* LISTED ENTRIES:
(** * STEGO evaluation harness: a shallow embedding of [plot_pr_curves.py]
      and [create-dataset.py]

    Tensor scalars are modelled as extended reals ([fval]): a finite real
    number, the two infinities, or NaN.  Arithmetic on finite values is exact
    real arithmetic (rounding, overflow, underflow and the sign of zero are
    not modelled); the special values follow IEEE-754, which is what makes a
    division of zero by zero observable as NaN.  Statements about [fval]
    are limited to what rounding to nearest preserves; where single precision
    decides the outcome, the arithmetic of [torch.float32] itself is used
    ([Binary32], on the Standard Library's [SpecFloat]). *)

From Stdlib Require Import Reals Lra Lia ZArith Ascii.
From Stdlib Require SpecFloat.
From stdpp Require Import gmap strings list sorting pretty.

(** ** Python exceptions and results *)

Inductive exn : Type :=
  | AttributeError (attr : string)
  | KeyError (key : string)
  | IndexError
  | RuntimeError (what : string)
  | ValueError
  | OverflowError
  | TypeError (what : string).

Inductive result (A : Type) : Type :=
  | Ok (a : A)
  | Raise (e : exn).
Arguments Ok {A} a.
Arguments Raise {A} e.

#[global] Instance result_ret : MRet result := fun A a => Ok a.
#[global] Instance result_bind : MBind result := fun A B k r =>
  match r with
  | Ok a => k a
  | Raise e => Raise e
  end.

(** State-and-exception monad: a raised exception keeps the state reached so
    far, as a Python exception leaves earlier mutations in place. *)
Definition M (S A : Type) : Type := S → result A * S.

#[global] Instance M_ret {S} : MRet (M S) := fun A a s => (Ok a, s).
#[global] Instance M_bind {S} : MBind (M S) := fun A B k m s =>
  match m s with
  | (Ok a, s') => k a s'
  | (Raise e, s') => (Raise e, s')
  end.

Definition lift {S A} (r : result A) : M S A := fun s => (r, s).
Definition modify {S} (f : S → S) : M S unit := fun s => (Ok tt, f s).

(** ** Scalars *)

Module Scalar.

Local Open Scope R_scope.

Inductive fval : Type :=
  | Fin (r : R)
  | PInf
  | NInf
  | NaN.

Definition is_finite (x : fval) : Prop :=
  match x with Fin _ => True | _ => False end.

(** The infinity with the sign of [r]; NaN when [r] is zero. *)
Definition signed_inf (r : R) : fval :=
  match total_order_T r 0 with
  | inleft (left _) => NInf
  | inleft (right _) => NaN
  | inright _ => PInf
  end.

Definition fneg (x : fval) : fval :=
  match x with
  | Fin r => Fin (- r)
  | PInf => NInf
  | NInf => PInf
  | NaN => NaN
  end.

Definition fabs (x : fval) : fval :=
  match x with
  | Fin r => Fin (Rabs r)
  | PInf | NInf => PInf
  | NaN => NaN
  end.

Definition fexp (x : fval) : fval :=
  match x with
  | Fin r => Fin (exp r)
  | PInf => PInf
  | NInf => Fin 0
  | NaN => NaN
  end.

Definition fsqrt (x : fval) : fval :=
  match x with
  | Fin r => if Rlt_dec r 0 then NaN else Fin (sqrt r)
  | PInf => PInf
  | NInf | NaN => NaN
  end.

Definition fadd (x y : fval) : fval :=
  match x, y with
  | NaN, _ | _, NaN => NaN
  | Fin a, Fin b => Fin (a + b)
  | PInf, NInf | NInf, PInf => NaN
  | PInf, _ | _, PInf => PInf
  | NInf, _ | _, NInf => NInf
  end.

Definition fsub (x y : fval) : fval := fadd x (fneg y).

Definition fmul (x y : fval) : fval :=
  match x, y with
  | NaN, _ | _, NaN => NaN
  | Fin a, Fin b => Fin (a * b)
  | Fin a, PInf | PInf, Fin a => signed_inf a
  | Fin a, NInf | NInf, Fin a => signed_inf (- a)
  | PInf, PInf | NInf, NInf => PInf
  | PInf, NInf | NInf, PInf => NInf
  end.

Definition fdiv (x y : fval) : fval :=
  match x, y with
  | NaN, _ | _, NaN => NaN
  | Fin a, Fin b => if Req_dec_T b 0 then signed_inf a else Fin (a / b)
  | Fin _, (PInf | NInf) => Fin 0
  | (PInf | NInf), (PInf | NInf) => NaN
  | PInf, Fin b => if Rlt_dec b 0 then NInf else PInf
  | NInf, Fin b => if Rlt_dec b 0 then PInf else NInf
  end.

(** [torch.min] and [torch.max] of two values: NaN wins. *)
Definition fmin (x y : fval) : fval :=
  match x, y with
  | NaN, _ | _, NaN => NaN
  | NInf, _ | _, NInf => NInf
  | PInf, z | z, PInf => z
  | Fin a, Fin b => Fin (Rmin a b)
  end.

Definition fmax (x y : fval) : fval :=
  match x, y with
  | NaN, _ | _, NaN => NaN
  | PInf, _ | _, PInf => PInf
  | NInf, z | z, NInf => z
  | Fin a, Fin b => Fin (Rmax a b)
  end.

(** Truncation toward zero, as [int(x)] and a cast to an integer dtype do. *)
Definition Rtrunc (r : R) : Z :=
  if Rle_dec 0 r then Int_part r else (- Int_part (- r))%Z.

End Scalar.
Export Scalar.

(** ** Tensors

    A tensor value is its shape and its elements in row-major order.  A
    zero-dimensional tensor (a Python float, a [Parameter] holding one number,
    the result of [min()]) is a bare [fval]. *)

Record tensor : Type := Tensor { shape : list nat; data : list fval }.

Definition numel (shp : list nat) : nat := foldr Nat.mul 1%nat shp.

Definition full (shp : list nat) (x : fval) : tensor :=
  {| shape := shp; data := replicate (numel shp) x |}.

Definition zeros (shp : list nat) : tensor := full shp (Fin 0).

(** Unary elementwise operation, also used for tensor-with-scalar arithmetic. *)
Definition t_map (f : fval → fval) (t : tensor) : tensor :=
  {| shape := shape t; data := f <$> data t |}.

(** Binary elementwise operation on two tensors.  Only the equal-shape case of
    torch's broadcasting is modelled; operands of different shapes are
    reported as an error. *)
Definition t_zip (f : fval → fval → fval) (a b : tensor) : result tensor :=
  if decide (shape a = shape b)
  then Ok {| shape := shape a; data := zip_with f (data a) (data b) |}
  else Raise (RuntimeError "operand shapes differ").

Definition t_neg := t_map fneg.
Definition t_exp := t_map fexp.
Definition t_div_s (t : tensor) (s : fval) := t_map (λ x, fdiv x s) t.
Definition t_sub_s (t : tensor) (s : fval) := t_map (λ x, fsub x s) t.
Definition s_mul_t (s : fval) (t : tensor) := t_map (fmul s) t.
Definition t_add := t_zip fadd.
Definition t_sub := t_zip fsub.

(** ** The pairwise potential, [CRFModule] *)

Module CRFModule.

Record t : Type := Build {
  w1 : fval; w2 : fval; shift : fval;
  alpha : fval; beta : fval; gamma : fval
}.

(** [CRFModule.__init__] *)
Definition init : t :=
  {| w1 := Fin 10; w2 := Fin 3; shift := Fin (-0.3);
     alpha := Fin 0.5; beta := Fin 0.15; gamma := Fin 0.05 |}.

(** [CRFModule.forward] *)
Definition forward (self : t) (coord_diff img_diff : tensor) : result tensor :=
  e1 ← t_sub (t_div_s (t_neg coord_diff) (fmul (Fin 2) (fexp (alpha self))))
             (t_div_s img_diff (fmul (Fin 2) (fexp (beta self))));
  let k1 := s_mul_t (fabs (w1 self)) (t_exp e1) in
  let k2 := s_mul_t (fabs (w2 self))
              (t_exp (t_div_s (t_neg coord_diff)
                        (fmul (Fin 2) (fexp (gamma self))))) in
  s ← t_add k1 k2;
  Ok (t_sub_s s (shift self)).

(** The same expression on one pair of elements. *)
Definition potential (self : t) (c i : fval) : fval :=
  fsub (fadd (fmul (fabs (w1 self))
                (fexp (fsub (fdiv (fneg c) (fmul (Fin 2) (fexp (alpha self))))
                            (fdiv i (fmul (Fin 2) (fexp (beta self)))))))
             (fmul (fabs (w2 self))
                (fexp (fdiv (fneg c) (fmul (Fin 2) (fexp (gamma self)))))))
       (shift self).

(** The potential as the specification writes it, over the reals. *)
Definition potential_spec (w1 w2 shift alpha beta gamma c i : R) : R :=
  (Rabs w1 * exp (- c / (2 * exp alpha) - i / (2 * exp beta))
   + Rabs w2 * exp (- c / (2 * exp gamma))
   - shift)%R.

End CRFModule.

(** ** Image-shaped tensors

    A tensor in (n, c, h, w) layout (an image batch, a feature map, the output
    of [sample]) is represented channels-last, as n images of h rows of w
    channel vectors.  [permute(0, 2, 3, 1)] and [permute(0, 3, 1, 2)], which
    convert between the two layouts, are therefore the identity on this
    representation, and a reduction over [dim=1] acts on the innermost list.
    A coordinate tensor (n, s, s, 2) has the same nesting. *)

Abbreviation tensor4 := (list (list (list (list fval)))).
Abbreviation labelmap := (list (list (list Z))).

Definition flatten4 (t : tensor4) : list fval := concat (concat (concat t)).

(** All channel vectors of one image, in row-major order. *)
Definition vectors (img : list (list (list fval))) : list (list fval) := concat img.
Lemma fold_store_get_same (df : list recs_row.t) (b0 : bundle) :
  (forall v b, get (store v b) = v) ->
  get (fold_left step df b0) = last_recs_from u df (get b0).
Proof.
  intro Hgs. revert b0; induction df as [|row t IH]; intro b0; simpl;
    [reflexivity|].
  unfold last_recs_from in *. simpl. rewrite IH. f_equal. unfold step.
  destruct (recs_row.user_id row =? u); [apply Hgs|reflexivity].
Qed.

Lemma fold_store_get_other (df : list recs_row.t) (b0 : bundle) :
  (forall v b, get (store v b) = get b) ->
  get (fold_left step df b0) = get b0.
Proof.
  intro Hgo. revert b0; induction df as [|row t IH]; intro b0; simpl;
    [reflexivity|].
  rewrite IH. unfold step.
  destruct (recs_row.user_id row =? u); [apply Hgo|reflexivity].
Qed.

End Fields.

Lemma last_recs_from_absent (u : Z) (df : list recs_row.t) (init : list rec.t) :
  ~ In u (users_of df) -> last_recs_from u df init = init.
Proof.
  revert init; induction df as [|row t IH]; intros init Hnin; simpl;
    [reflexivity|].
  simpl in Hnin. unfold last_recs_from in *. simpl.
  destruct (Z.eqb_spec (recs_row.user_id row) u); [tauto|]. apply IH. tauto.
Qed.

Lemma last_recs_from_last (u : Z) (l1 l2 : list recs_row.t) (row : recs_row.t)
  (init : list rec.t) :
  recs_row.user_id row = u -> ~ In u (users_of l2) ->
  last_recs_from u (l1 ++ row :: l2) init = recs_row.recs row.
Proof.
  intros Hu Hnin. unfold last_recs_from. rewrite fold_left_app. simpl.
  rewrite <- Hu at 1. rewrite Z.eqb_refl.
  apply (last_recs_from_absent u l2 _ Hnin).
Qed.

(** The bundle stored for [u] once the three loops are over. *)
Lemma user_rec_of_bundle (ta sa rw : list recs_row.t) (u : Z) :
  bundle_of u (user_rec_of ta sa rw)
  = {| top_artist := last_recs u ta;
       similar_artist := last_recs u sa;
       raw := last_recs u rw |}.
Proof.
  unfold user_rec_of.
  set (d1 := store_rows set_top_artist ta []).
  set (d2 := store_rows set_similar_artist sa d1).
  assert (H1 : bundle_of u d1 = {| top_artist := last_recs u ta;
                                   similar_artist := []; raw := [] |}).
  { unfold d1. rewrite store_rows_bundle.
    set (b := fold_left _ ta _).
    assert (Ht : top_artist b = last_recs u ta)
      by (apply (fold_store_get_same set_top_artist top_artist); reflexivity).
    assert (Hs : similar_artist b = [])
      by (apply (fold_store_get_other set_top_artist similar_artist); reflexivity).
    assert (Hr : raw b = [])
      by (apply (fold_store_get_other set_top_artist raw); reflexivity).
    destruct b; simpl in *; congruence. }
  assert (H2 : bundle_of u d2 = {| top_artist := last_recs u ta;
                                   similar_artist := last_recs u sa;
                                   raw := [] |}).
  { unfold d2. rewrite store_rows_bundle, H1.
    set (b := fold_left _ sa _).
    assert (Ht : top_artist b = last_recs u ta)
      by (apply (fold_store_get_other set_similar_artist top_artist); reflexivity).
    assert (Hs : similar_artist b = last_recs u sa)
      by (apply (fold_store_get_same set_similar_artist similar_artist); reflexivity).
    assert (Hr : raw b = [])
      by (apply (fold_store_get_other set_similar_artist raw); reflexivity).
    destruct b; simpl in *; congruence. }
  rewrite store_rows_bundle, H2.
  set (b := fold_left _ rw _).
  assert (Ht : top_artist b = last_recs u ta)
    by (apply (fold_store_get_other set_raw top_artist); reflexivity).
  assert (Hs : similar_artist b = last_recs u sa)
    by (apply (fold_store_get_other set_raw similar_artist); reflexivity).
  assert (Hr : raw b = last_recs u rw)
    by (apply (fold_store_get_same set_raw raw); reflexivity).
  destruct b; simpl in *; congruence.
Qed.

==

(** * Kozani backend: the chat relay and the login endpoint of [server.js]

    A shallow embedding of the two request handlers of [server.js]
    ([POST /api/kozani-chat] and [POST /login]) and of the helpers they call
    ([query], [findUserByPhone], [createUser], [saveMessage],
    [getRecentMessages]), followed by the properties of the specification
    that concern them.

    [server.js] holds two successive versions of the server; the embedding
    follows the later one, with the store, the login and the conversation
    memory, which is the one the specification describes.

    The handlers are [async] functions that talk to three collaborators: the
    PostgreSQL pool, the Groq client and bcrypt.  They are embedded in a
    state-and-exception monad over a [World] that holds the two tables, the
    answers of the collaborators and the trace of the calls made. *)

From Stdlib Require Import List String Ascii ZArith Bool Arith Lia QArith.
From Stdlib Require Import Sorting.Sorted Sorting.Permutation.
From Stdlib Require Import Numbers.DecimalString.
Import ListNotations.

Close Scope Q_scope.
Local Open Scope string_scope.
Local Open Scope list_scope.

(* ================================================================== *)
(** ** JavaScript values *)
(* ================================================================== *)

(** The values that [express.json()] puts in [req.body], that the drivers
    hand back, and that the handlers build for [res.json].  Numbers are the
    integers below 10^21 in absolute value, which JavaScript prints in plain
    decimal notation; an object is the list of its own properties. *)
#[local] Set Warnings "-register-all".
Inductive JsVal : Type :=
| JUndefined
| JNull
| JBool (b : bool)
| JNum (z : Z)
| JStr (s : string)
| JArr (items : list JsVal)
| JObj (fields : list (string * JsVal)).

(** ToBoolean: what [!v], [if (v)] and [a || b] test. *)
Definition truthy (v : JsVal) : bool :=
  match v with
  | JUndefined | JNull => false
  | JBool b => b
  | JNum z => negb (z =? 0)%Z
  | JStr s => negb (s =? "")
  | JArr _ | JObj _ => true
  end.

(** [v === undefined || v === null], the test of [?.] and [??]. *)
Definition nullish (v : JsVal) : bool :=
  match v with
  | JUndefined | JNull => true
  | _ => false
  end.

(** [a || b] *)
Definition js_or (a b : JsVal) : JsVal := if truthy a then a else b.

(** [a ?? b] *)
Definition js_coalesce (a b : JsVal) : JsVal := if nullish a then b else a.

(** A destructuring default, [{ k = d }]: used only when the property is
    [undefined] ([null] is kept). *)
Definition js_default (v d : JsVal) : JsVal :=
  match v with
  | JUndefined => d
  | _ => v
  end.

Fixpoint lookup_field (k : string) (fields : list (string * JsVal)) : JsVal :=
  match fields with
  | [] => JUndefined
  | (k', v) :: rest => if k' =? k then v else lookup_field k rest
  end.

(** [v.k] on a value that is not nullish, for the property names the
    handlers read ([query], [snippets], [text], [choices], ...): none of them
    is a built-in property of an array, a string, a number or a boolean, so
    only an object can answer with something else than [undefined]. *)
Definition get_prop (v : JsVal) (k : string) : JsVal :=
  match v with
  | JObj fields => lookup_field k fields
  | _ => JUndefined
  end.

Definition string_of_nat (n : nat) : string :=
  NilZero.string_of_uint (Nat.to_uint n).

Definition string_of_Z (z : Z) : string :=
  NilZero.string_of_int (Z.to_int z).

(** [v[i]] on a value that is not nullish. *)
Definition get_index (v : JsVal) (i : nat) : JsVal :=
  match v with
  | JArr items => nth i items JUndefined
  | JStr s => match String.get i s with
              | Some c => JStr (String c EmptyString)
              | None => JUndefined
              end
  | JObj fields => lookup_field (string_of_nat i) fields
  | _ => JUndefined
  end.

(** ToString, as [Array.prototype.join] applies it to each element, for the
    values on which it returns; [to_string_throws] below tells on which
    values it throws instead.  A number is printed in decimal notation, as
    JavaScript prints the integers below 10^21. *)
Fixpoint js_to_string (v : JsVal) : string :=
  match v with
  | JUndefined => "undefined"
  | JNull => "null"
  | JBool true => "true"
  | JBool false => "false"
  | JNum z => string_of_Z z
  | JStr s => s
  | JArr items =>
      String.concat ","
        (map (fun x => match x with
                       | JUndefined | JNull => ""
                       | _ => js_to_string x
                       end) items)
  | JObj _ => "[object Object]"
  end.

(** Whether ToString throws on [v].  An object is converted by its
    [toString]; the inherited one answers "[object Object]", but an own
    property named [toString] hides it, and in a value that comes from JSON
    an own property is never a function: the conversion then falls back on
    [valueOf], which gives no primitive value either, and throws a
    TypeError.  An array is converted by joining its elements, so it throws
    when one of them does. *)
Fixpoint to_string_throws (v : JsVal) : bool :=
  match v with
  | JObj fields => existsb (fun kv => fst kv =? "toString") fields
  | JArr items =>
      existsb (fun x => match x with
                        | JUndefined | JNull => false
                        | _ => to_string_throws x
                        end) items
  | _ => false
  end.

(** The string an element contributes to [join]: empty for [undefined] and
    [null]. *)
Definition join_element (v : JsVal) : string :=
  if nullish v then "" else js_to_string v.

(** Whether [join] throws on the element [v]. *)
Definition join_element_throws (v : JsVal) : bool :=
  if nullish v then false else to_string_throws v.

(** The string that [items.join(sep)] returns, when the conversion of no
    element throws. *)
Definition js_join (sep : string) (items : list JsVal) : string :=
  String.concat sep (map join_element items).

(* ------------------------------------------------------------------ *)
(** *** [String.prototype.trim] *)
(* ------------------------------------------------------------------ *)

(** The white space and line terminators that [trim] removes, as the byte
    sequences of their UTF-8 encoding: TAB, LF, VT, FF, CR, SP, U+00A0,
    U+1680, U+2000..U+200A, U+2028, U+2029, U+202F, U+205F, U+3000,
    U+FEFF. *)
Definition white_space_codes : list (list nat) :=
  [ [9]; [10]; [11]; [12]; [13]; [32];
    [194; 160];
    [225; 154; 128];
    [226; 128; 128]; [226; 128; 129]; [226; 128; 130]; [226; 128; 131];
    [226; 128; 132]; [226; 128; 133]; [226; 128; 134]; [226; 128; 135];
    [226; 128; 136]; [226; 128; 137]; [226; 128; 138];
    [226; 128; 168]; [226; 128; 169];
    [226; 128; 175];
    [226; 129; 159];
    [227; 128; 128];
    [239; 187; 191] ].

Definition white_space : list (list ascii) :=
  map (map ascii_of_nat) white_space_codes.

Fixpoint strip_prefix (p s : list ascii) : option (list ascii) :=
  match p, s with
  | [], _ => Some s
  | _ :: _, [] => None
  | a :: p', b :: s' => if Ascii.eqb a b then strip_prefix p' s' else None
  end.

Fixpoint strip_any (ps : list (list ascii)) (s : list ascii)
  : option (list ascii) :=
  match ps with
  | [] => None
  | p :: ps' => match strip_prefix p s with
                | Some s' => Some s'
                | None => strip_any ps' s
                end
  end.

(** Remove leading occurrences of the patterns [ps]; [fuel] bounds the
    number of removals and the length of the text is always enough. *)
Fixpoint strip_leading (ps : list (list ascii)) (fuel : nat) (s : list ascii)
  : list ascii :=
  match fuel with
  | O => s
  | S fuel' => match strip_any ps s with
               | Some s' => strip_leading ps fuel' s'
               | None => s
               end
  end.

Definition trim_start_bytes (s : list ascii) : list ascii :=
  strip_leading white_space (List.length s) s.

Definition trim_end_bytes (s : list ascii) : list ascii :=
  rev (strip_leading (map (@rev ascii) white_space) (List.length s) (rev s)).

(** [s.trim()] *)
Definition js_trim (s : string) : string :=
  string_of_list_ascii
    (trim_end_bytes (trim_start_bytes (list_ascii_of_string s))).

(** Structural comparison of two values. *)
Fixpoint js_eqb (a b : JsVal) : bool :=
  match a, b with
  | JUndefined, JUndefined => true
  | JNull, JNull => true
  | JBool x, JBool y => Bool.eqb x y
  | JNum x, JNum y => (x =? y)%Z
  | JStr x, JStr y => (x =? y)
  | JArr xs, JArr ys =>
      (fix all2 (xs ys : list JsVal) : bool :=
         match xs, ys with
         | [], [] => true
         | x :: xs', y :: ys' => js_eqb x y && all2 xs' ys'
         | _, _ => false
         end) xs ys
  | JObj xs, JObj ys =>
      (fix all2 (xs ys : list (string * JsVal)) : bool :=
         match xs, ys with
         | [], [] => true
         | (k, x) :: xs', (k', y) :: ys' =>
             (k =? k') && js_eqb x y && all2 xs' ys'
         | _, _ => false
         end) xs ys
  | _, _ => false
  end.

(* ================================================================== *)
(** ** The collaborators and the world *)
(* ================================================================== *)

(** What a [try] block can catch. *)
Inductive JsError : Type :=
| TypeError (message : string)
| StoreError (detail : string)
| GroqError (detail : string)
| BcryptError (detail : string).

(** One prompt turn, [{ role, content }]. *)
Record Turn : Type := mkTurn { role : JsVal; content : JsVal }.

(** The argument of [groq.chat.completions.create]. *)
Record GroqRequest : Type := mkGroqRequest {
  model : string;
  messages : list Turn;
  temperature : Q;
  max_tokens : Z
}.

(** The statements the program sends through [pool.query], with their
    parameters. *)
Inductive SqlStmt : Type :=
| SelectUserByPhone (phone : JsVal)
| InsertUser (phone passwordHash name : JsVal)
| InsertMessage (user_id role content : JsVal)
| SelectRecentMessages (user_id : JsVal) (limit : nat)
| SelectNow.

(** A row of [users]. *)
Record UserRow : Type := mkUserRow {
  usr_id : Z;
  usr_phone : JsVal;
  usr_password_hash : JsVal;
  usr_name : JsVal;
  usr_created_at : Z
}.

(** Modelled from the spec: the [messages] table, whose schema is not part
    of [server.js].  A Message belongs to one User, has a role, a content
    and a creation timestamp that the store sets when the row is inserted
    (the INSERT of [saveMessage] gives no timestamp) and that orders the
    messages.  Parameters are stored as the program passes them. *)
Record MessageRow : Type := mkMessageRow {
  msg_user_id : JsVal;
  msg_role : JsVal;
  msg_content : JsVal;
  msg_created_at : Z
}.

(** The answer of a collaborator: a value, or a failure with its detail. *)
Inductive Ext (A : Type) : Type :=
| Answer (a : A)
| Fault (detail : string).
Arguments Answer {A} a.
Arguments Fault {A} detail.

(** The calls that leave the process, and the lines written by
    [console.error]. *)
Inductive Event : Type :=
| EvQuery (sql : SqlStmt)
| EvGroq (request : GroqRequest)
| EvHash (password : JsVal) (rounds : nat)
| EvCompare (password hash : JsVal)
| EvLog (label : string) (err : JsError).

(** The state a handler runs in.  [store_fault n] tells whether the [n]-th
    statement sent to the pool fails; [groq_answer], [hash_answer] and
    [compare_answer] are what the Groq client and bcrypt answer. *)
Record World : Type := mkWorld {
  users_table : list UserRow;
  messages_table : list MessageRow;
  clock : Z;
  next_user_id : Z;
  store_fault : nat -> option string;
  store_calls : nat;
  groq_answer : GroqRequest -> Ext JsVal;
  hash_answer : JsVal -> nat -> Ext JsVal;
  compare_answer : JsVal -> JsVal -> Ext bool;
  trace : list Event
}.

* PROBLEM:
Copy the lines above exactly. Start with the line containing "(** * STEGO", end with the line containing "Inductive result (A", and include both.

* ANSWER FOR THIS EXERCISE:
(** * STEGO evaluation harness: a shallow embedding of [plot_pr_curves.py]
      and [create-dataset.py]

    Tensor scalars are modelled as extended reals ([fval]): a finite real
    number, the two infinities, or NaN.  Arithmetic on finite values is exact
    real arithmetic (rounding, overflow, underflow and the sign of zero are
    not modelled); the special values follow IEEE-754, which is what makes a
    division of zero by zero observable as NaN.  Statements about [fval]
    are limited to what rounding to nearest preserves; where single precision
    decides the outcome, the arithmetic of [torch.float32] itself is used
    ([Binary32], on the Standard Library's [SpecFloat]). *)

From Stdlib Require Import Reals Lra Lia ZArith Ascii.
From Stdlib Require SpecFloat.
From stdpp Require Import gmap strings list sorting pretty.

(** ** Python exceptions and results *)

Inductive exn : Type :=
  | AttributeError (attr : string)
  | KeyError (key : string)
  | IndexError
  | RuntimeError (what : string)
  | ValueError
  | OverflowError
  | TypeError (what : string).

Inductive result (A : Type) : Type :=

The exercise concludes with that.